## [TASK GOAL]
Write each record again exactly as it stands.

## [DATA EXTRACT]
(** * KI-Gegen-Rechts: the LLM analysis pipeline of [ki_gegen_rechts]

    A shallow embedding of [analyser.py], [llm_chains.py], the prompt
    declarations of [prompts.py] and the table helpers of [utils.py], and
    the properties of the pipeline that the specification states about
    them.

    Python dictionaries are finite maps with string keys ([gmap string]);
    [d.update(e)] is the union that prefers [e].  Exceptions are an explicit
    result type and the observable effects (calls to the chat model, logged
    warnings) are collected in a [World] that every effectful function
    threads through.  What langchain, openai and the Python runtime
    contribute (the JSON output parser, whose result is any JSON value, the
    format instructions derived from a pydantic class, [repr], the
    validation of the keyword arguments of [ChatOpenAI]) is a variable of
    the development. *)

From Stdlib Require Import String Ascii ZArith QArith List.
From stdpp Require Import base option list gmap strings fin_maps pretty.

Set Warnings "-register-all".
Local Open Scope string_scope.

(** ** Python values *)

(** The values a parsed JSON document or a [model_dump()] can hold. *)
Inductive value : Type :=
  | VNone
  | VBool (b : bool)
  | VInt (z : Z)
  | VFloat (q : Q)
  | VStr (s : string)
  | VList (l : list value)
  | VDict (d : gmap string value).

Abbreviation dict := (gmap string value).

## [RESPONSE]
(** * KI-Gegen-Rechts: the LLM analysis pipeline of [ki_gegen_rechts]

    A shallow embedding of [analyser.py], [llm_chains.py], the prompt
    declarations of [prompts.py] and the table helpers of [utils.py], and
    the properties of the pipeline that the specification states about
    them.

    Python dictionaries are finite maps with string keys ([gmap string]);
    [d.update(e)] is the union that prefers [e].  Exceptions are an explicit
    result type and the observable effects (calls to the chat model, logged
    warnings) are collected in a [World] that every effectful function
    threads through.  What langchain, openai and the Python runtime
    contribute (the JSON output parser, whose result is any JSON value, the
    format instructions derived from a pydantic class, [repr], the
    validation of the keyword arguments of [ChatOpenAI]) is a variable of
    the development. *)

From Stdlib Require Import String Ascii ZArith QArith List.
From stdpp Require Import base option list gmap strings fin_maps pretty.

Set Warnings "-register-all".
Local Open Scope string_scope.

(** ** Python values *)

(** The values a parsed JSON document or a [model_dump()] can hold. *)
Inductive value : Type :=
  | VNone
  | VBool (b : bool)
  | VInt (z : Z)
  | VFloat (q : Q)
  | VStr (s : string)
  | VList (l : list value)
  | VDict (d : gmap string value).

Abbreviation dict := (gmap string value).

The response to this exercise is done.